Après avoir péter plus haut que leurs culs proverbiaux avec leur deuxième album, Six, de prog-Britpop tentaculaire qui ne se refusait rien, Paul Draper et ses cohortes sont de retour avec un effort bien plus immédiat et focalisé. Le premier single, I Can Only Disappoint U, semble parler de U2 et est le meilleur hymne que Bono n’ait jamais écrit, avec pleins de vocaux ardents et la guitare cinglante de Dominic Chad qui ajoute des fioritures appropriées à la Edge. Si cette comparaison vous fait fuire, rappelez-vous que Mansun n’ont jamais été exactement crédibles. En effet, les fantômes de Tears For Fears et de Duran Duran pointent encore le bout de leur nez par moments dans la rencontre âme aux yeux bleus avec Wide Open Space sur respectivement Love Is… et Butterfly (A New Beginning). Autre part, le beau et grandiose tourbillon orchestral de 4 2 Lovers – Draper, je t’enlève tes disques de Prince ! – et les guitares Beatlesques de Forgive Me propulsent Mansun dans un universe Fab Fourien à des années lumières d’un certain gang de supporteurs de Man City. Draper, Chad, le bassiste Stove King et le batteur Andie Rathbone ont manifestement l’intégrale des Beatles et de Pink Floyd comme clause de leur contrat avec EMI mais, à plusieurs reprises, le groupe n’est pas que la somme de leurs influences (du Bowie typique Ziggy Stardust vient également à l’esprit, surtout sur Comes As No Surprise, Electric Man et Until The Next Life).
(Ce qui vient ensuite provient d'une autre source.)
(** What every engine of a session satisfies. *)
Lemma reachable_ok (e : Engine) : reachable e -> data_ok (data e) /\ in_sync e.
Proof.
  assert (Hinit : data (loadData None) = initialData).
  { unfold loadData, set_items. cbn. by rewrite fmap_empty. }
  assert (Hinit_ok : data_ok initialData).
  { split; [intros k it; cbn; by rewrite lookup_empty|]. cbn. repeat split; lia. }
  assert (Hnew : data_ok (data (loadData None)) /\ in_sync (loadData None)).
  { rewrite Hinit. split; [done|]. right. by rewrite Hinit. }
  induction 1 as [|e _ [IH IHs]|e _ _|e cid c dt now _ [IH IHs]
                  |e clef b e' _ [IH IHs] Hrun|e clef b e' _ [IH IHs] Hrun
                  |e clef keySig now rand c e' _ [IH IHs] Hrun].
  - exact Hnew.
  - destruct IHs as [Hs|[Hs Hd]]; unfold constructor; rewrite Hs; [|exact Hnew].
    assert (Hload : data (loadData (Some (data e))) = data e).
    { unfold loadData, set_items. cbn.
      destruct IH as [Hrec _]. destruct (data e) as [m u s r]. cbn in *. f_equal.
      apply map_eq. intros id. rewrite lookup_fmap.
      destruct (m !! id) as [it|] eqn:Hit; [|done].
      cbn. by rewrite (ensure_streak_ok it (Hrec id it Hit)). }
    split; [by rewrite Hload|]. left. by rewrite Hload.
  - exact Hnew.
  - split; [by apply recordResult_data_ok|]. left.
    unfold recordResult.
    by destruct c; [destruct (bool_decide (dt <= 2500))|].
  - apply (checkProgression_effect clef e b e' IH) in Hrun as [[_ ->]|[_ ->]]; [done|].
    split; [|by left].
    destruct IH as (? & ? & ? & ? & ? & ?). split; [done|]. cbn. lia.
  - apply checkRegression_effect in Hrun as [[_ ->]|(_ & ? & ->)]; [done|].
    split; [|by left].
    destruct IH as (? & ? & ? & ? & ? & ?). split; [done|]. cbn. lia.
  - by apply (generateCard_effect _ _ _ _ e c e' IH) in Hrun as ->.
Qed.

(** ** Invariants of a session *)

(** X1: in every engine a session reaches, every mastery record has a streak
    that is present and not negative, and a level of at most 5. *)
Theorem reachable_records (e : Engine) (cardId : string) (it : Item) :
  reachable e -> getItem cardId e = Some it ->
  (exists s : Z, streak it = Some s /\ 0 <= s) /\ (level it <= 5)%nat.
Proof.
  intros [[Hrec _] _]%reachable_ok Hit. exact (Hrec cardId it Hit).
Qed.

Lemma reachable_first_answer : reachable first_answer.
Proof. apply reach_recordResult, reach_new. Qed.

Lemma reachable_records_witness :
  reachable first_answer
  /\ getItem "treble-C4" first_answer
     = Some {| level := 1; nextReview := 300000; streak := Some 1 |}
  /\ (exists s : Z, Some 1 = Some s /\ 0 <= s) /\ (1 <= 5)%nat.
Proof.
  split; [exact reachable_first_answer|]. split; [reflexivity|].
  exact (reachable_records first_answer "treble-C4" _ reachable_first_answer eq_refl).
Defined.

(** X2: in every engine a session reaches, the global counters are ordered,
    [0 <= stats.streak <= stats.correct <= stats.total], and
    [recentAttempts] holds at most 50 results, never more than the number of
    answers. *)
Theorem reachable_stats (e : Engine) :
  reachable e ->
  0 <= stats_streak (stats (data e)) <= stats_correct (stats (data e))
  /\ stats_correct (stats (data e)) <= stats_total (stats (data e))
  /\ (length (recentAttempts (data e)) <= 50)%nat
  /\ Z.of_nat (length (recentAttempts (data e))) <= stats_total (stats (data e)).
Proof. intros [(_ & _ & H) _]%reachable_ok. exact H. Qed.

Lemma reachable_stats_witness :
  reachable treble_learner
  /\ stats_total (stats (data treble_learner)) = 1260
  /\ length (recentAttempts (data treble_learner)) = 50%nat
  /\ 0 <= stats_streak (stats (data treble_learner))
       <= stats_correct (stats (data treble_learner)).
Proof.
  split; [exact reachable_treble_learner|].
  split; [by vm_compute|]. split; [by vm_compute|].
  exact (proj1 (reachable_stats treble_learner reachable_treble_learner)).
Defined.

(** X3: the store is always in step with the engine: constructing a new
    engine from the store of any engine a session reaches (a page reload)
    gives the same data. *)
Theorem reload_keeps_data (e : Engine) :
  reachable e -> data (constructor (localStorage e)) = data e.
Proof.
  intros [[Hrec _] Hsync]%reachable_ok.
  assert (Hload : data (loadData (Some (data e))) = data e).
  { unfold loadData, set_items. cbn.
    destruct (data e) as [m u s r]. cbn in *. f_equal.
    apply map_eq. intros id. rewrite lookup_fmap.
    destruct (m !! id) as [it|] eqn:Hit; [|done].
    cbn. by rewrite (ensure_streak_ok it (Hrec id it Hit)). }
  unfold constructor. destruct Hsync as [->|[-> ->]]; [done|].
  unfold loadData, set_items. cbn. by rewrite fmap_empty.
Qed.

Lemma reload_keeps_data_witness :
  reachable treble_learner
  /\ data (constructor (localStorage treble_learner)) = data treble_learner.
Proof.
  split; [exact reachable_treble_learner|].
  exact (reload_keeps_data treble_learner reachable_treble_learner).
Defined.

(** X4: on the engines of a session [generateCard] only reads: the engine
    after the call is the engine before it. *)
Theorem generateCard_reads_only (clef keySig : string) (now : Z)
    (rand : nat -> Q) (e : Engine) (c : option Card) (e' : Engine) :
  reachable e ->
  generateCard clef keySig now rand e = Ok (c, e') ->
  e' = e.
Proof.
  intros [Hok _]%reachable_ok. by apply generateCard_effect.
Qed.

Lemma generateCard_reads_only_witness :
  exists (c : option Card) (e' : Engine),
    reachable first_answer
    /\ generateCard "treble" "G" 60000 draws_high_low first_answer = Ok (c, e')
    /\ e' = first_answer.
Proof.
  exists (Some (make_card "treble" "G" ["F#"] (N "D" 4))), first_answer.
  assert (Hrun : generateCard "treble" "G" 60000 draws_high_low first_answer
                 = Ok (Some (make_card "treble" "G" ["F#"] (N "D" 4)), first_answer))
    by (by vm_compute).
  split; [exact reachable_first_answer|]. split; [exact Hrun|].
  exact (generateCard_reads_only _ _ _ _ _ _ _ reachable_first_answer Hrun).
Defined.

(** X5: on the engines of a session the unlock check that does not unlock
    changes nothing, and the one that unlocks changes only the cursor and
    saves; the regression check likewise changes nothing or lowers the
    cursor by one and saves. *)
Theorem checks_write_only_the_cursor (clef : string) (e : Engine) (b : bool)
    (e' : Engine) :
  reachable e ->
  (checkProgression clef e = Ok (b, e') ->
   e' = if b
        then saveData (set_data (set_unlockedCount (unlockedCount (data e) + 1)) e)
        else e)
  /\ (checkRegression clef e = Ok (b, e') ->
      e' = if b
           then saveData (set_data (set_unlockedCount (unlockedCount (data e) - 1)) e)
           else e).
Proof.
  intros [Hok _]%reachable_ok. split.
  - intros [[-> ->]|[-> ->]]%checkProgression_effect; done.
  - intros [[-> ->]|(-> & _ & ->)]%checkRegression_effect; done.
Qed.

Lemma checks_write_only_the_cursor_witness :
  exists (b : bool) (e' : Engine),
    reachable first_answer
    /\ checkProgression "treble" first_answer = Ok (b, e')
    /\ e' = if b
            then saveData (set_data (set_unlockedCount
                                       (unlockedCount (data first_answer) + 1))
                                    first_answer)
            else first_answer.
Proof.
  exists false, first_answer.
  assert (Hp : checkProgression "treble" first_answer = Ok (false, first_answer))
    by (by vm_compute).
  split; [exact reachable_first_answer|]. split; [exact Hp|].
  exact (proj1 (checks_write_only_the_cursor "treble" first_answer false
                  first_answer reachable_first_answer) Hp).
Defined.

(** ** The cursor *)

Lemma length_progression clef :
  (length (progression clef) = 14 \/ length (progression clef) = 11)%nat.
Proof.
  unfold progression, PROGRESSION.
  repeat case_decide; cbn; auto.
Qed.

Lemma cursor_max (e : Engine) : reachable e -> unlockedCount (data e) <= 14.
Proof.
  induction 1 as [|e He IH|e _ _|e id c dt now _ IH
                  |e clef b e' _ IH Hrun|e clef b e' _ IH Hrun
                  |e clef keySig now rand c e' _ IH Hrun].
  - done.
  - apply reachable_ok in He as [_ [->|[-> _]]]; [|done]. exact IH.
  - done.
  - unfold recordResult.
    destruct c; [destruct (bool_decide (dt <= 2500))|]; cbn; exact IH.
  - destruct (checkProgression_cases clef e) as (b0 & e0 & Hrun0 & _ & Hcases).
    rewrite Hrun in Hrun0. injection Hrun0 as <- <-.
    pose proof (length_progression clef).
    destruct Hcases as [(_ & ? & _ & Hu & _)|(_ & _ & Hu & _)]; lia.
  - apply checkRegression_cases in Hrun as [[_ ->]|(_ & ? & Hu & _)]; lia.
  - rewrite (generateCard_cursor _ _ _ _ _ _ _ Hrun). exact IH.
Qed.

(** X6: in a session the cursor stays between 3 and 14, the length of the
    treble curriculum, whatever clef the checks are run on; so the first
    three notes of every clef are unlocked at all times. *)
Theorem cursor_bounds (clef : string) (e : Engine) :
  reachable e ->
  3 <= unlockedCount (data e) <= Z.of_nat (length (progression "treble"))
  /\ take 3 (unlocked_prefix clef e) = take 3 (progression clef).
Proof.
  intros He. pose proof (cursor_max e He) as Hmax.
  apply reachable_ok in He as [(_ & Hmin & _) _].
  split; [split; [exact Hmin|exact Hmax]|].
  unfold unlocked_prefix. rewrite take_take. f_equal. lia.
Qed.

Lemma cursor_bounds_witness :
  reachable treble_learner
  /\ unlockedCount (data treble_learner) = 12
  /\ take 3 (unlocked_prefix "bass" treble_learner) = [N "C" 3; N "B" 2; N "A" 2].
Proof.
  split; [exact reachable_treble_learner|]. split; [by vm_compute|].
  exact (proj2 (cursor_bounds "bass" treble_learner reachable_treble_learner)).
Defined.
À tour de rôle ambitieux, audacieux, épique et pastoral, le troisième opus de Mansun les voit se retirer de l’abysse du mode de vie rock’n’roll et les clichés rent-a-choc du passé (Stripper Vicar, Taxlo$$) pour regarder cruellement et honnêtement leurs propres défauts et petites manies en général (Forgive Me, Fool, We Are The Boys). La vulnérabilité de Draper nouvellement trouvée (ses harmonies vocales se laissent emporter sur un fausset très touchant sur Goodbye) est une bénédiction pour l’auditeur tandis que la maturité évidente du groupe ravira plus de personnes que le fan dévoué.